Le conseil général du PLQ de la fin de semaine nous a donné à voir de bien drôles de scènes. Pendant que le premier ministre voulait faire peau neuve en abordant les deux années qui le séparent des prochaines élections comme le champion de l’éducation, c’est un tout autre débat qui a finalement monopolisé l’attention. Pour ou contre Uber?

D’un côté, il y avait l’aile jeunesse du parti en soutien à l’économie du partage et, de l’autre, le ministre Daoust et son projet de loi visant à réglementer les activités de l’entreprise de covoiturage.

Plusieurs se sont étonnés du « courage » des jeunes libéraux, regroupement normalement plus occupé à ne pas faire de vagues qu’à faire quoique ce soit d’autre. Par contre, personne n’a relevé les incohérences de leur réflexion. Posés en grands défenseurs de l‘économie du partage et d’une nouvelle manière d’aborder la vie économique —pleine de promesses et de potentiel, au diapason des pratiques et des habitudes des générations montantes—, ces militants et militantes défendaient du même souffle une « vieille » multinationale aux comportements sauvages et prédateurs.

La fiction du partage

Le problème avec la position des jeunes libéraux, c’est qu’elle mélange les pommes et les oranges. Défendre l’économie du partage, c’est bien. Vouloir que les rapports économiques fassent une plus grande place à la collaboration et à la coopération, c’est encore mieux! Toutefois, ce n’est jamais vraiment de cela dont il est question au fond lorsqu’on a affaire à des entreprises capitalistes. En défendant des compagnies comme Uber ou Airbnb et en présentant ces dernières comme l’incarnation d’une nouvelle économie, on passe à côté de ce qui compte vraiment.

Les doutes soulevés quant au modèle d’affaires de ces entreprises et les questionnements plus que pertinents concernant leur participation ou non à l’économie du partage ne doivent pas être balayés du revers de la main. Toutes les deux sont des méga-entreprises. À elle seule, Uber vaut aujourd’hui autour de 50 milliards de dollars, et Airbnb n’est pas très loin à 24 milliards de dollars (ce qui fait d’Airbnb le deuxième groupe de la planète dans l’industrie hôtelière, tout juste derrière Hilton).

Nous ne sommes donc pas face à deux entreprises qui facilitent le partage et la collaboration, mais bien à deux entreprises qui s’immiscent dans les relations de partage et s’imposent comme intermédiaires. Elles organisent la captation de la valeur économique produite par le partage et l’orientent vers leurs coffres, le tout en faisant de sérieuses entorses à la réglementation et au respect de la fiscalité des pays où elles s’implantent. Répétons-le, nous ne sommes pas dans l’univers de la collaboration ou du lien direct entre individus qui s’échangent des services, mais bien dans celui de la prédation.

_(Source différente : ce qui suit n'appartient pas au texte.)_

(* ===== verification/Text.v ===== *)
(** Rust strings as lists of Unicode scalar values, with the string functions
    of the standard library the backend uses. *)
From S2P Require Import Prelude.
From Stdlib Require Import Ascii.

Module Text.

Abbreviation text := (list Z).

(** A literal of the source; every literal used is ASCII. *)
Fixpoint lit (s : string) : text :=
  match s with
  | EmptyString => []
  | String c s => Z.of_nat (nat_of_ascii c) :: lit s
  end.

(** [char::is_whitespace]: the Unicode [White_Space] property. *)
Definition is_whitespace (c : Z) : bool :=
  ((9 <=? c) && (c <=? 13)) || (c =? 32) || (c =? 133) || (c =? 160) || (c =? 5760) ||
  ((8192 <=? c) && (c <=? 8202)) || (c =? 8232) || (c =? 8233) || (c =? 8239) ||
  (c =? 8287) || (c =? 12288).

Definition is_digit (c : Z) : bool := (48 <=? c) && (c <=? 57).
Definition is_upper (c : Z) : bool := (65 <=? c) && (c <=? 90).
Definition is_lower (c : Z) : bool := (97 <=? c) && (c <=? 122).
(** [char::is_ascii_alphanumeric]. *)
Definition is_ascii_alphanumeric (c : Z) : bool := is_digit c || is_upper c || is_lower c.

Definition lower (c : Z) : Z := if is_upper c then c + 32 else c.
Definition upper (c : Z) : Z := if is_lower c then c - 32 else c.
Definition to_ascii_lowercase (s : text) : text := map lower s.
Definition to_ascii_uppercase (s : text) : text := map upper s.
(** [str::eq_ignore_ascii_case]. *)
Definition eq_ignore_ascii_case (s t : text) : bool :=
  bool_decide (to_ascii_lowercase s = to_ascii_lowercase t).

Fixpoint trim_start (s : text) : text :=
  match s with
  | [] => []
  | c :: s' => if is_whitespace c then trim_start s' else s
  end.
Definition trim_end (s : text) : text := rev (trim_start (rev s)).
Definition trim (s : text) : text := trim_end (trim_start s).
Definition is_empty {A} (s : list A) : bool := match s with [] => true | _ => false end.
(** [s.trim().is_empty()]. *)
Definition blank (s : text) : bool := is_empty (trim s).

(** [str::starts_with], [str::strip_prefix]. *)
Fixpoint strip_prefix (p s : text) : option text :=
  match p, s with
  | [], _ => Some s
  | c :: p, d :: s => if c =? d then strip_prefix p s else None
  | _ :: _, [] => None
  end.
Definition starts_with (p s : text) : bool :=
  match strip_prefix p s with Some _ => true | None => false end.

(** [str::split] on one character: one more piece than separators. *)
Fixpoint split (sep : Z) (s : text) : list text :=
  match s with
  | [] => [[]]
  | c :: s =>
    if c =? sep then [] :: split sep s
    else match split sep s with
         | [] => [[c]]
         | p :: ps => (c :: p) :: ps
         end
  end.

(** [str::contains] of a string. *)
Fixpoint contains (p s : text) : bool :=
  starts_with p s || match s with [] => false | _ :: s => contains p s end.

(** The bytes of a character, [str::len] and [&s[..n]]: slicing panics between
    the bytes of a character. *)
Definition utf8_len (c : Z) : Z :=
  if c <? 128 then 1 else if c <? 2048 then 2 else if c <? 65536 then 3 else 4.
Definition byte_len (s : text) : Z := foldr (fun c n => utf8_len c + n) 0 s.
Fixpoint slice_to (n : Z) (s : text) : option text :=
  match s with
  | [] => Some []
  | c :: s =>
    if n <=? 0 then Some []
    else if utf8_len c <=? n then cons c <$> slice_to (n - utf8_len c) s
    else None
  end.
Definition utf8_bytes (c : Z) : list Z :=
  if c <? 128 then [c]
  else if c <? 2048 then [192 + c / 64; 128 + c mod 64]
  else if c <? 65536 then [224 + c / 4096; 128 + c / 64 mod 64; 128 + c mod 64]
  else [240 + c / 262144; 128 + c / 4096 mod 64; 128 + c / 64 mod 64; 128 + c mod 64].
Definition as_bytes (s : text) : list Z := flat_map utf8_bytes s.

(** [String::from_utf8] accepts: the well-formed sequences of one to four
    bytes, without overlong forms, surrogates or values past U+10FFFF. *)
Definition between (lo hi c : Z) : bool := (lo <=? c) && (c <=? hi).
Definition continues (b : Z) : bool := between 128 191 b.
Definition second_of_three (b0 b1 : Z) : bool :=
  (b0 =? 224) && between 160 191 b1 || between 225 236 b0 && continues b1 ||
  (b0 =? 237) && between 128 159 b1 || between 238 239 b0 && continues b1.
Definition second_of_four (b0 b1 : Z) : bool :=
  (b0 =? 240) && between 144 191 b1 || between 241 243 b0 && continues b1 || (b0 =? 244) && between 128 143 b1.
Fixpoint valid_utf8 (bs : list Z) : bool :=
  match bs with
  | [] => true
  | b0 :: r0 =>
    if between 0 127 b0 then valid_utf8 r0
    else match r0 with
         | [] => false
         | b1 :: r1 =>
           if between 194 223 b0 then continues b1 && valid_utf8 r1
           else match r1 with
                | [] => false
                | b2 :: r2 =>
                  if second_of_three b0 b1 then continues b2 && valid_utf8 r2
                  else match r2 with
                       | [] => false
                       | b3 :: r3 => second_of_four b0 b1 && continues b2 && continues b3 && valid_utf8 r3
                       end
                end
         end
  end.

Lemma utf8_bytes_length c : Z.of_nat (length (utf8_bytes c)) = utf8_len c.
Proof. unfold utf8_bytes, utf8_len. by repeat case_match. Qed.
Lemma as_bytes_length s : Z.of_nat (length (as_bytes s)) = byte_len s.
Proof.
  unfold as_bytes, byte_len. induction s as [|c s IH]; [done|]. cbn [flat_map foldr].
  rewrite length_app, Nat2Z.inj_add, utf8_bytes_length, IH. done.
Qed.

Lemma is_empty_true {A} (s : list A) : is_empty s = true <-> s = [].
Proof. by destruct s. Qed.
Lemma is_empty_false {A} (s : list A) : is_empty s = false <-> s <> [].
Proof. by destruct s. Qed.

Lemma lower_cases c : lower c = c \/ 97 <= lower c <= 122.
Proof. unfold lower, is_upper. destruct (65 <=? c) eqn:?, (c <=? 90) eqn:?; cbn; lia. Qed.
Lemma upper_cases c : lower c <> c -> 65 <= c <= 90.
Proof. unfold lower, is_upper. destruct (65 <=? c) eqn:?, (c <=? 90) eqn:?; cbn; lia. Qed.
Lemma lower_lower c : lower (lower c) = lower c.
Proof.
  destruct (Z.eq_dec (lower (lower c)) (lower c)) as [|Hn]; [done|].
  pose proof (upper_cases _ Hn). destruct (lower_cases c); [congruence|lia].
Qed.
(** No white space is a letter, so changing case does not change it. *)
Lemma letters_not_space c : 65 <= c <= 122 -> is_whitespace c = false.
Proof. unfold is_whitespace. intros. repeat (rewrite orb_false_iff || rewrite andb_false_iff); repeat split; lia. Qed.
Lemma is_whitespace_lower c : is_whitespace (lower c) = is_whitespace c.
Proof.
  destruct (Z.eq_dec (lower c) c) as [->|Hn]; [done|].
  pose proof (upper_cases _ Hn). destruct (lower_cases c); [done|].
  rewrite !letters_not_space by lia. done.
Qed.

Lemma to_ascii_lowercase_idem s : to_ascii_lowercase (to_ascii_lowercase s) = to_ascii_lowercase s.
Proof. unfold to_ascii_lowercase. rewrite map_map. apply map_ext, lower_lower. Qed.
Lemma trim_start_lower s : trim_start (to_ascii_lowercase s) = to_ascii_lowercase (trim_start s).
Proof. induction s as [|c s IH]; [done|]. cbn. rewrite is_whitespace_lower. by destruct (is_whitespace c). Qed.
Lemma trim_end_lower s : trim_end (to_ascii_lowercase s) = to_ascii_lowercase (trim_end s).
Proof.
  unfold trim_end, to_ascii_lowercase. rewrite <-map_rev. fold (to_ascii_lowercase (rev s)).
  rewrite trim_start_lower. unfold to_ascii_lowercase. by rewrite map_rev.
Qed.
Lemma trim_lower s : trim (to_ascii_lowercase s) = to_ascii_lowercase (trim s).
Proof. unfold trim. by rewrite trim_start_lower, trim_end_lower. Qed.

Definition no_space_head (s : text) : Prop := match s with [] => True | c :: _ => is_whitespace c = false end.
Lemma trim_start_head s : no_space_head (trim_start s).
Proof. induction s as [|c s IH]; cbn; [done|]. destruct (is_whitespace c) eqn:?; done. Qed.
Lemma trim_start_id s : no_space_head s -> trim_start s = s.
Proof. destruct s as [|c s]; [done|]. cbn. by intros ->. Qed.
Lemma trim_start_suffix s : exists p, s = p ++ trim_start s.
Proof.
  induction s as [|c s [p IH]]; cbn; [by exists []|]. destruct (is_whitespace c); [|by exists []].
  exists (c :: p). cbn. by f_equal.
Qed.
Lemma trim_end_head s : no_space_head s -> no_space_head (trim_end s).
Proof.
  intros Hs. unfold trim_end. destruct (trim_start_suffix (rev s)) as [p Hp].
  apply (f_equal (@rev Z)) in Hp. rewrite rev_involutive, rev_app_distr in Hp.
  destruct (rev (trim_start (rev s))) as [|c t]; [done|]. by rewrite Hp in Hs.
Qed.
Lemma trim_idem s : trim (trim s) = trim s.
Proof.
  unfold trim at 1. rewrite (trim_start_id (trim s)) by apply trim_end_head, trim_start_head.
  unfold trim, trim_end. rewrite rev_involutive. rewrite (trim_start_id (trim_start _)); [done|].
  apply trim_start_head.
Qed.
Lemma trim_nonblank s : blank s = false -> trim s <> [].
Proof. by intros H%is_empty_false. Qed.

Lemma strip_prefix_app p s t : strip_prefix p s = Some t <-> s = p ++ t.
Proof.
  revert s. induction p as [|c p IH]; intros s; cbn; [naive_solver|].
  destruct s as [|d s]; [naive_solver|]. destruct (Z.eqb_spec c d) as [->|]; [rewrite IH|]; naive_solver.
Qed.
Lemma trim_start_black s : Forall (fun c => is_whitespace c = false) s -> trim_start s = s.
Proof. intros Hs. apply trim_start_id. by destruct Hs. Qed.
Lemma trim_black s : Forall (fun c => is_whitespace c = false) s -> trim s = s.
Proof.
  intros Hs. unfold trim, trim_end. rewrite (trim_start_black s) by done.
  rewrite trim_start_black by by apply Forall_rev. apply rev_involutive.
Qed.
End Text.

Pourquoi ne pas organiser collectivement le partage?

En lieu et place de ce détournement privé de la collaboration, il est possible de faire autrement. Cette nouvelle tendance économique est, il est vrai, grandement facilitée par les moyens technologiques. Plutôt que de laisser des multinationales les prendre en charge, nous pouvons développer localement des applications qui répondent aux besoins des différents utilisateurs et utilisatrices des plateformes qu’elles fournissent.

Pensons-y deux secondes : quel service offre Uber? Deux fois rien! Un site Web, une application mobile et un minimum d’activités de nature administrative. Le gouvernement du Québec pourrait très bien prendre directement en charge des services si légers et mettre à la disposition de chaque municipalité du Québec une application pour offrir, sur son territoire respectif, des services de covoiturage.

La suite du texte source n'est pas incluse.